Intervention to the Fourth Session of the Dialogue on Long-Term Cooperative Action 2007

 

Vienna, Austria
August 29, 2007

Business Councils for Sustainable Energy from Australia, Europe,
United Kingdom and the United States  and The Global Wind Energy Council
International Carbon Investors and Services

 

Distinguished Co-facilitators and delegates, thank you for the opportunity to present our views to the Fourth session of the Dialogue on Long-Term Cooperative Action.

My name is Jim Wolf and I am speaking on behalf of Australian, European, United Kingdom, and United States Business Councils for Sustainable Energy and the Global Wind Energy Council.  The global alliance of business councils represents companies and trade associations worldwide, with a strong commercial interest in the expansion of sustainable energy and energy efficiency markets.
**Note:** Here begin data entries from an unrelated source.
(** * swerver: a shallow embedding of the request pipeline and its matchers

    The development follows the packages of the repository:

    - [Go]: the few functions of Go's standard library that the code under
      study calls ([strings], [strconv], [path], [net/textproto]); they are
      modelled from their documentation, on byte strings.
    - [SwHttp]: [pkg/swhttp/fs.go], the content server (RFC 7232 / 7233).
    - [Proxy]: [pkg/handler/proxy.go], the reverse proxy.
    - [PathToRegexp]: the path-template matcher.
    - [Minimatch]: the glob matcher, brace expansion and balanced match.
    - [Handler]: [pkg/handler/handler.go], the request pipeline.

    Go strings are byte sequences; they are modelled by [string], whose
    characters are the 256 values of [ascii].  Go's [int] and [int64] are
    modelled by [Z], with range checks written out where the code has them. *)

From Stdlib Require Import ZArith String Ascii Lia Bool List.
From stdpp Require Import base option gmap strings list.

Local Open Scope Z_scope.

(* ================================================================== *)
(** * Go standard library                                              *)
(* ================================================================== *)

Module Go.

(** ** Slicing: [s[:n]] and [s[n:]] *)

Fixpoint take (n : nat) (s : string) : string :=
  match n, s with
  | S n', String c s' => String c (take n' s')
  | _, _ => EmptyString
  end.

Fixpoint drop (n : nat) (s : string) : string :=
  match n, s with
  | S n', String _ s' => drop n' s'
  | _, _ => s
  end.

(** [s[i]] as a byte, when [i] is in range. *)
Definition at_ (s : string) (i : nat) : option ascii := String.get i s.

Definition isEmpty (s : string) : bool :=
  match s with EmptyString => true | _ => false end.

(** ** [strings.HasPrefix], [strings.HasSuffix] *)

Definition HasPrefix (s p : string) : bool := String.prefix p s.

Definition HasSuffix (s p : string) : bool :=
  (String.length p <=? String.length s)%nat
  && String.eqb (drop (String.length s - String.length p) s) p.

(** ** [strings.Split(s, sep)] and [strings.Cut(s, sep)] for a one-byte
    separator, [strings.Join] *)

Fixpoint SplitByte (sep : ascii) (s : string) : list string :=
  match s with
  | EmptyString => [EmptyString]
  | String c s' =>
      let r := SplitByte sep s' in
      if Ascii.eqb c sep then EmptyString :: r
      else match r with
           | x :: xs => String c x :: xs
           | [] => [String c EmptyString]
           end
  end.

Fixpoint CutByte (sep : ascii) (s : string) : option (string * string) :=
  match s with
  | EmptyString => None
  | String c s' =>
      if Ascii.eqb c sep then Some (EmptyString, s')
      else match CutByte sep s' with
           | Some (before, after) => Some (String c before, after)
           | None => None
           end
  end.

Definition Join (l : list string) (sep : string) : string := String.concat sep l.

(** ** Trimming *)

Fixpoint trimLeftBy (p : ascii -> bool) (s : string) : string :=
  match s with
  | String c s' => if p c then trimLeftBy p s' else s
  | EmptyString => EmptyString
  end.

Fixpoint trimRightBy (p : ascii -> bool) (s : string) : string :=
  match s with
  | EmptyString => EmptyString
  | String c s' =>
      let r := trimRightBy p s' in
      if isEmpty r && p c then EmptyString else String c r
  end.

(** [strings.TrimRight(s, string(c))] *)
Definition TrimRightByte (s : string) (c : ascii) : string :=
  trimRightBy (Ascii.eqb c) s.

(** [textproto.TrimString]: leading and trailing ASCII space, tab, CR, LF. *)
Definition isASCIISpace (c : ascii) : bool :=
  Ascii.eqb c " " || Ascii.eqb c "009" || Ascii.eqb c "010" || Ascii.eqb c "013".

Definition TrimString (s : string) : string :=
  trimRightBy isASCIISpace (trimLeftBy isASCIISpace s).

(** ** [strings.TrimSpace]

    [strings.TrimSpace] cuts off the leading and the trailing white space
    in the sense of [unicode.IsSpace]: the six ASCII characters of the table
    [asciiSpace] and U+0085, U+00A0, U+1680, U+2000 to U+200A, U+2028,
    U+2029, U+202F, U+205F and U+3000.  A string is a sequence of bytes.
    Bytes that are not valid UTF-8 are decoded to U+FFFD, which is no white
    space, so that a white-space character is decoded exactly where its
    UTF-8 encoding stands, from the front as from the back. *)

(** [asciiSpace]: tab, LF, VT, FF, CR, space. *)
Definition asciiSpace (c : ascii) : bool :=
  Ascii.eqb c " " || Ascii.eqb c "009" || Ascii.eqb c "010"
  || Ascii.eqb c "011" || Ascii.eqb c "012" || Ascii.eqb c "013".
Our industries are reducing our own emissions, deploying and developing sustainable and energy efficiency technologies and are active in moving substantial capital into this area.  Our organizations support a legally binding multilateral regime after 2012 to address climate change in order to provide signals to the marketplace that accelerate climate-responsible investments.

We have been pleased to provide input from our industries throughout the Dialogue process.  As you prepare your reports to the COP/MOP meetings in Bali in December, we encourage you to note the vital role that existing clean and energy efficiency technologies will play in reducing global greenhouse gas emissions in the next ten to twenty years.  It is essential that the multilateral climate change process send confident and consistent signals to the marketplace to accelerate deployment of energy efficiency and clean generation technology products and services, such as renewable energy and combined heat and power options.
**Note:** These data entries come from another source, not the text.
(** ** The loop of the QR-algorithm cell at its edges *)

Section QRLoopEdges.

Variable qr : matrix -> matrix * matrix.

Lemma row_squares_nonneg (row : list R) :
  0 <= fold_right (fun a s => a * a + s) 0 row.
Proof.
  induction row as [| a row IH]; simpl; [lra | nra].
Qed.

Lemma sum_squares_nonneg (A : matrix) : 0 <= sum_squares A.
Proof.
  induction A as [| row A IH]; simpl; [lra |].
  fold (sum_squares A). pose proof (row_squares_nonneg row). lra.
Qed.

Lemma np_norm_nonneg (A : matrix) : 0 <= np_norm A.
Proof. apply sqrt_pos. Qed.

Lemma tril_row_le (i off : nat) (row : list R) :
  fold_right (fun a s => a * a + s) 0
    (map (fun ja : nat * R => if (fst ja <? i)%nat then snd ja else 0)
         (combine (seq off (length row)) row))
  <= fold_right (fun a s => a * a + s) 0 row.
Proof.
  revert off. induction row as [| a row IH]; intros off; simpl; [lra |].
  specialize (IH (S off)).
  destruct (off <? i)%nat; nra.
Qed.

Lemma tril_rows_le (off : nat) (A : matrix) :
  sum_squares
    (map (fun ir : nat * list R =>
            map (fun ja : nat * R => if (fst ja <? fst ir)%nat then snd ja else 0)
                (indexed (snd ir)))
         (combine (seq off (length A)) A))
  <= sum_squares A.
Proof.
  revert off. induction A as [| row A IH]; intros off; simpl; [lra |].
  apply Rplus_le_compat; [apply (tril_row_le off 0 row) | apply (IH (S off))].
Qed.

Lemma np_norm_tril_le (A : matrix) : np_norm (np_tril_below A) <= np_norm A.
Proof.
  unfold np_norm. apply sqrt_le_1_alt. apply (tril_rows_le 0 A).
Qed.

Lemma exits_at_once (eps : R) (A : matrix) :
  1 <= eps \/ (0 <= eps /\ sum_squares (np_tril_below A) = 0) ->
  ~ np_norm (np_tril_below A) > eps * np_norm A.
Proof.
  pose proof (np_norm_nonneg A) as Hn.
  pose proof (np_norm_tril_le A) as Hle.
  intros [He | [He Hz]] Hgt.
  - nra.
  - unfold np_norm at 1 in Hgt. rewrite Hz, sqrt_0 in Hgt. nra.
Qed.

(** X14. The loop body is never run when the tolerance is at least one, or
    when the tolerance is not negative and the input is already zero below
    the diagonal: the loop exits at its first test, and the cell reports the
    sorted diagonal of the input itself. *)
Theorem qr_loop_exits_at_once (eps : R) (fuel : nat) (A : matrix) :
  1 <= eps \/ (0 <= eps /\ sum_squares (np_tril_below A) = 0) ->
  qr_loop qr eps (S fuel) A = Some A /\
  qr_cell qr eps (S fuel) A = Some (np_sort (np_diag A)).
Proof.
  intros H. apply exits_at_once in H.
  assert (E : qr_loop qr eps (S fuel) A = Some A).
  { simpl. destruct (Rgt_dec _ _) as [Hgt | _]; [contradiction | reflexivity]. }
  split; [exact E |]. unfold qr_cell. now rewrite E.
Qed.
To enable a significant increase in clean energy and energy efficiency in the near-term, governments need to adopt stronger and sustained government policies at the national level, such as research and development, tax incentives and new codes and standards.  To accelerate deployment, these policies must be clear and stable to impact the investment cycle and be combined with a long-term market price for greenhouse gas emissions.

Since the Subsidiary Body meetings in May, the Councils joined a total of 22 business organizations in a statement to the Governments of the G8.  These organizations have mainstream company members from Australia, Europe, the U.S, China and India; and span the utility sector, finance and investment institutions, manufacturers, retailers, and technology innovation companies.  The statement affirmed that climate change is an urgent issue requiring strong national, regional and international action to reduce emissions of greenhouse gases, with developed countries taking leadership roles.

These business groups urged governments to:

  • Agree in December 2007 at the global climate negotiations in Bali to conclude negotiations on such a global agreement by 2009.
  • Agree during 2007 on elements of a stable long term market framework for low carbon technology development and deployment.
  • Agree to maintain continuity in the legally binding frameworks underpinning the carbon market.

This statement demonstrates growing support from segments of the business community for continued multilateral action to address climate change and for the launch of a new negotiation round on a legally-binding post-2012 framework.

Our companies need to understand how policy will evolve over the next 10 to 15 years, and what further scale of action governments are anticipating to address climate change.

The work of the Dialogue is essential to forging agreements on future multilateral commitments.  Thank you for the opportunity to provide input into your deliberations.